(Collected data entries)

(** Every request of the list has failed. *)
Lemma fail_all_failed ids error reason self id p' : consistent self -> id ∈ ids ->
  (fail_all source ids error reason self).(requests) !! id = Some p' -> exists err, p'.(Pending.state) = RequestState.Failed err.
Proof.
  unfold fail_all. revert self. induction ids as [|i ids IH]; intros self H Hin; [by apply not_elem_of_nil in Hin|].
  rewrite for_ids_cons. pose proof (moves_fail i error reason self H) as Hm. pose proof (moves_consistent _ _ _ H Hm) as H1.
  apply elem_of_cons in Hin as [->|Hin]; [|by apply IH]. intros Hp'. pose proof (fail_all_others ids error reason _ i p' Hp') as (q & Hq & _ & Hc).
  destruct Hc as [->|Hc]; [|done]. pose proof (fail_request_others i error reason self i q Hq) as (p0 & Hp0 & _).
  destruct (fail_request_failed i error reason self ltac:(by eexists) H) as (q' & err & Hq' & Hs). exists err. congruence.
Qed.

Lemma requests_where_spec p self id : id ∈ requests_where p self <-> exists q, self.(requests) !! id = Some q /\ p q = true.
Proof.
  unfold requests_where. rewrite list_elem_of_fmap. split.
  - intros ([d e] & -> & Hin). apply elem_of_keep in Hin as [Hp Hin]. apply elem_of_entries in Hin. by exists e.
  - intros (e & He & Hp). exists (id, e). split; [done|]. apply elem_of_keep. split; [done|]. by apply elem_of_entries.
Qed.

(** A claimed entry's request is live, and has the entry's owner. *)
Lemma claimed_request self c e : consistent self -> self.(entries) !! c = Some e -> ~ unclaimed e ->
  exists id p, self.(requests) !! id = Some p /\ serves e p
    /\ (forall err, p.(Pending.state) <> RequestState.Failed err) /\ p.(Pending.state) <> RequestState.Waiting.
Proof.
  intros H He Hu. pose proof (co_entries _ H c e He) as Hok. unfold unclaimed, entry_ok in *.
  destruct (Entry.state e) as [[r|] ? ? ? ?| |l [r|]|]; try (by destruct Hu).
  - destruct Hok as (_ & p & Hp & Hs & Ho). exists r, p. rewrite Hs. done.
  - destruct Hok as (_ & _ & p & Hp & Hs & Ho). exists r, p. rewrite Hs. done.
Qed.

Lemma unclaimed_dec e : {unclaimed e} + {~ unclaimed e}.
Proof. unfold unclaimed. destruct (Entry.state e) as [[r|] ? ? ? ?| |l [r|]|]; auto. Qed.

Lemma moves_cancel_matching matches self : consistent self -> self ~> cancel_matching source matches self.
Proof.
  intros H. unfold cancel_matching. set (ids := requests_where _ self).
  pose proof (moves_fail_all ids PoolError.Cancelled CloseReason.Cancelled self H) as Hm.
  pose proof (moves_consistent _ _ _ H Hm) as H1. eapply moves_trans; [exact Hm|].
  set (self1 := fail_all _ _ _ _ _) in *.
  eapply moves_then; [done|apply moves_close_where; [done|]|apply moves_schedule].
  intros c e He Hp. apply andb_true_iff in Hp as [Hp _]. destruct (unclaimed_dec e) as [|Hu]; [done|].
  destruct (claimed_request self1 c e H1 He Hu) as (id & p & Hp1 & [Ho _] & Hnf & _). rewrite Ho in Hp. cbn in Hp.
  destruct (fail_all_others _ _ _ _ _ _ Hp1) as (p0 & Hp0 & Hr & _).
  assert (Hin : id ∈ ids) by (apply requests_where_spec; exists p0; by rewrite <- Hr).
  destruct (fail_all_failed _ _ _ _ _ _ H Hin Hp1) as [err Hf]. by destruct (Hnf err).
Qed.

Lemma moves_stop error reason self : consistent self -> self ~> stop source error reason self.
Proof.
  intros H. unfold stop. set (self0 := self <| stopped := true |> <| holds := ∅ |>).
  assert (Hm0 : self ~> self0).
  { eapply moves_trans; [apply moves_one, (p_unhold grant self ∅), map_empty_subseteq|]. by apply moves_book; auto. }
  pose proof (moves_consistent _ _ _ H Hm0) as H0. eapply moves_trans; [exact Hm0|].
  pose proof (moves_fail_all (keys (requests self0)) error reason self0 H0) as Hm.
  pose proof (moves_consistent _ _ _ H0 Hm) as H1. eapply moves_trans; [exact Hm|].
  set (self1 := fail_all _ _ _ _ _) in *. apply moves_touched, moves_close_where; [done|].
  intros c e He _. destruct (unclaimed_dec e) as [|Hu]; [done|].
  destruct (claimed_request self1 c e H1 He Hu) as (id & p & Hp1 & _ & Hnf & _).
  destruct (fail_all_others _ _ _ _ _ _ Hp1) as (p0 & Hp0 & _).
  destruct (fail_all_failed _ _ _ _ _ _ H0 (proj2 (elem_of_keys _ _) (mk_is_Some _ _ Hp0)) Hp1) as [err Hf]. by destruct (Hnf err).
Qed.
End setup.
End moves.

WHAT TO DO. Exact copies of all the entries above should be returned.

EXERCISE OUTPUT.
(** Every request of the list has failed. *)
Lemma fail_all_failed ids error reason self id p' : consistent self -> id ∈ ids ->
  (fail_all source ids error reason self).(requests) !! id = Some p' -> exists err, p'.(Pending.state) = RequestState.Failed err.
Proof.
  unfold fail_all. revert self. induction ids as [|i ids IH]; intros self H Hin; [by apply not_elem_of_nil in Hin|].
  rewrite for_ids_cons. pose proof (moves_fail i error reason self H) as Hm. pose proof (moves_consistent _ _ _ H Hm) as H1.
  apply elem_of_cons in Hin as [->|Hin]; [|by apply IH]. intros Hp'. pose proof (fail_all_others ids error reason _ i p' Hp') as (q & Hq & _ & Hc).
  destruct Hc as [->|Hc]; [|done]. pose proof (fail_request_others i error reason self i q Hq) as (p0 & Hp0 & _).
  destruct (fail_request_failed i error reason self ltac:(by eexists) H) as (q' & err & Hq' & Hs). exists err. congruence.
Qed.

Lemma requests_where_spec p self id : id ∈ requests_where p self <-> exists q, self.(requests) !! id = Some q /\ p q = true.
Proof.
  unfold requests_where. rewrite list_elem_of_fmap. split.
  - intros ([d e] & -> & Hin). apply elem_of_keep in Hin as [Hp Hin]. apply elem_of_entries in Hin. by exists e.
  - intros (e & He & Hp). exists (id, e). split; [done|]. apply elem_of_keep. split; [done|]. by apply elem_of_entries.
Qed.

(** A claimed entry's request is live, and has the entry's owner. *)
Lemma claimed_request self c e : consistent self -> self.(entries) !! c = Some e -> ~ unclaimed e ->
  exists id p, self.(requests) !! id = Some p /\ serves e p
    /\ (forall err, p.(Pending.state) <> RequestState.Failed err) /\ p.(Pending.state) <> RequestState.Waiting.
Proof.
  intros H He Hu. pose proof (co_entries _ H c e He) as Hok. unfold unclaimed, entry_ok in *.
  destruct (Entry.state e) as [[r|] ? ? ? ?| |l [r|]|]; try (by destruct Hu).
  - destruct Hok as (_ & p & Hp & Hs & Ho). exists r, p. rewrite Hs. done.
  - destruct Hok as (_ & _ & p & Hp & Hs & Ho). exists r, p. rewrite Hs. done.
Qed.

Lemma unclaimed_dec e : {unclaimed e} + {~ unclaimed e}.
Proof. unfold unclaimed. destruct (Entry.state e) as [[r|] ? ? ? ?| |l [r|]|]; auto. Qed.

Lemma moves_cancel_matching matches self : consistent self -> self ~> cancel_matching source matches self.
Proof.
  intros H. unfold cancel_matching. set (ids := requests_where _ self).
  pose proof (moves_fail_all ids PoolError.Cancelled CloseReason.Cancelled self H) as Hm.
  pose proof (moves_consistent _ _ _ H Hm) as H1. eapply moves_trans; [exact Hm|].
  set (self1 := fail_all _ _ _ _ _) in *.
  eapply moves_then; [done|apply moves_close_where; [done|]|apply moves_schedule].
  intros c e He Hp. apply andb_true_iff in Hp as [Hp _]. destruct (unclaimed_dec e) as [|Hu]; [done|].
  destruct (claimed_request self1 c e H1 He Hu) as (id & p & Hp1 & [Ho _] & Hnf & _). rewrite Ho in Hp. cbn in Hp.
  destruct (fail_all_others _ _ _ _ _ _ Hp1) as (p0 & Hp0 & Hr & _).
  assert (Hin : id ∈ ids) by (apply requests_where_spec; exists p0; by rewrite <- Hr).
  destruct (fail_all_failed _ _ _ _ _ _ H Hin Hp1) as [err Hf]. by destruct (Hnf err).
Qed.

Lemma moves_stop error reason self : consistent self -> self ~> stop source error reason self.
Proof.
  intros H. unfold stop. set (self0 := self <| stopped := true |> <| holds := ∅ |>).
  assert (Hm0 : self ~> self0).
  { eapply moves_trans; [apply moves_one, (p_unhold grant self ∅), map_empty_subseteq|]. by apply moves_book; auto. }
  pose proof (moves_consistent _ _ _ H Hm0) as H0. eapply moves_trans; [exact Hm0|].
  pose proof (moves_fail_all (keys (requests self0)) error reason self0 H0) as Hm.
  pose proof (moves_consistent _ _ _ H0 Hm) as H1. eapply moves_trans; [exact Hm|].
  set (self1 := fail_all _ _ _ _ _) in *. apply moves_touched, moves_close_where; [done|].
  intros c e He _. destruct (unclaimed_dec e) as [|Hu]; [done|].
  destruct (claimed_request self1 c e H1 He Hu) as (id & p & Hp1 & _ & Hnf & _).
  destruct (fail_all_others _ _ _ _ _ _ Hp1) as (p0 & Hp0 & _).
  destruct (fail_all_failed _ _ _ _ _ _ H0 (proj2 (elem_of_keys _ _) (mk_is_Some _ _ Hp0)) Hp1) as [err Hf]. by destruct (Hnf err).
Qed.
End setup.
End moves.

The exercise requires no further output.